Aim of the exercise: In the entries below, which lines run from the one containing "Record node_mesh := MkNodeMesh" to the one containing "Definition check_peer (p"? Copy exactly those lines, ends included, and no others.

Dataset excerpts:
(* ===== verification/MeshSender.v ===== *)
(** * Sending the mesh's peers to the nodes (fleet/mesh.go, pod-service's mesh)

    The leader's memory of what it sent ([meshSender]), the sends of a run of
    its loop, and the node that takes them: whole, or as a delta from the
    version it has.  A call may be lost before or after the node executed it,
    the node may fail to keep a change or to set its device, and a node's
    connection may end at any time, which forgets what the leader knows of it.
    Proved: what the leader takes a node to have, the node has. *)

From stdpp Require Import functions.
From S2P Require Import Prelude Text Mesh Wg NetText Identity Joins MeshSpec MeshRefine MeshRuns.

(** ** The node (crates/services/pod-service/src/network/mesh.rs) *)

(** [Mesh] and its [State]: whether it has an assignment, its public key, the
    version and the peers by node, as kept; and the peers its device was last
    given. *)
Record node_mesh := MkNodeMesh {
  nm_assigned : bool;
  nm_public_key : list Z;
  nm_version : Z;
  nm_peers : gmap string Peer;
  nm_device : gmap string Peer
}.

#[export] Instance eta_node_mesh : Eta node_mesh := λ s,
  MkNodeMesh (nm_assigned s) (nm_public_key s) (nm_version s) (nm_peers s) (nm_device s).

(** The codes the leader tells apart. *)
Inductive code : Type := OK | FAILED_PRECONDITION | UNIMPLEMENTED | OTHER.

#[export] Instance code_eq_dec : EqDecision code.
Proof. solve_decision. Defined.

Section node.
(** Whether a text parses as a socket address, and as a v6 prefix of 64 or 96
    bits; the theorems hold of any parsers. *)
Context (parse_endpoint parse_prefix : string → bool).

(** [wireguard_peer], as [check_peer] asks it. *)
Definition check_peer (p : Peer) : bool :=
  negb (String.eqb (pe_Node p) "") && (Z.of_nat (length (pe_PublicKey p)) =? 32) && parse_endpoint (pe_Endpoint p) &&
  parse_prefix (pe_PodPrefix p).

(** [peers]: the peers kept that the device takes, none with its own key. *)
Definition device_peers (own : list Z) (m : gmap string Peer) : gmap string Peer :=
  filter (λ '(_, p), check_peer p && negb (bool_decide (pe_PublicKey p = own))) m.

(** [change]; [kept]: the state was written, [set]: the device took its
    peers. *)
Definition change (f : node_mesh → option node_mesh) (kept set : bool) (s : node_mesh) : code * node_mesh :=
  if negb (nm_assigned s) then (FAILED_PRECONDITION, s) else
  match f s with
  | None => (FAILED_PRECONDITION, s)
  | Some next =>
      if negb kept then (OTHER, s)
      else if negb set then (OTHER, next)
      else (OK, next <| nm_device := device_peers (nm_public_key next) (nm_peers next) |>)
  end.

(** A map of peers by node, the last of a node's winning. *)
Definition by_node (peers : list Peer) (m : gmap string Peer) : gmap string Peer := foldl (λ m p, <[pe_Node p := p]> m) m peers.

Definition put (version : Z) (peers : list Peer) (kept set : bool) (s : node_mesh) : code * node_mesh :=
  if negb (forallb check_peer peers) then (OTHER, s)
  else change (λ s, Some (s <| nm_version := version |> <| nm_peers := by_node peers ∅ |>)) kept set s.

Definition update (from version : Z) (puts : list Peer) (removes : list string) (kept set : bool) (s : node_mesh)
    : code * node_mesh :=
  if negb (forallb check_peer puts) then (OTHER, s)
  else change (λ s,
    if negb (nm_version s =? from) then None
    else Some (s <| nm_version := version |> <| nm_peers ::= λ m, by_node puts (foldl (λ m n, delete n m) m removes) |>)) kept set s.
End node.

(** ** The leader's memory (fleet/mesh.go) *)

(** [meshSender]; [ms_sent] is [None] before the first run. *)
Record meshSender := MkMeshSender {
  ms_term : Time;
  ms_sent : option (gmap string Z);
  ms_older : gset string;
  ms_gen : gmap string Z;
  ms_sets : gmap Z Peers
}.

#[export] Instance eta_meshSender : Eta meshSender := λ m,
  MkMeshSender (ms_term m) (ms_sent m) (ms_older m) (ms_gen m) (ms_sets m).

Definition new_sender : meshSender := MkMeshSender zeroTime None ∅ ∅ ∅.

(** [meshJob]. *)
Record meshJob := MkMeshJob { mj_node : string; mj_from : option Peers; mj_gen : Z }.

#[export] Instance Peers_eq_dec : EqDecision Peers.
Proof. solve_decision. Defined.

Response:
Record node_mesh := MkNodeMesh {
  nm_assigned : bool;
  nm_public_key : list Z;
  nm_version : Z;
  nm_peers : gmap string Peer;
  nm_device : gmap string Peer
}.

#[export] Instance eta_node_mesh : Eta node_mesh := λ s,
  MkNodeMesh (nm_assigned s) (nm_public_key s) (nm_version s) (nm_peers s) (nm_device s).

(** The codes the leader tells apart. *)
Inductive code : Type := OK | FAILED_PRECONDITION | UNIMPLEMENTED | OTHER.

#[export] Instance code_eq_dec : EqDecision code.
Proof. solve_decision. Defined.

Section node.
(** Whether a text parses as a socket address, and as a v6 prefix of 64 or 96
    bits; the theorems hold of any parsers. *)
Context (parse_endpoint parse_prefix : string → bool).

(** [wireguard_peer], as [check_peer] asks it. *)
Definition check_peer (p : Peer) : bool :=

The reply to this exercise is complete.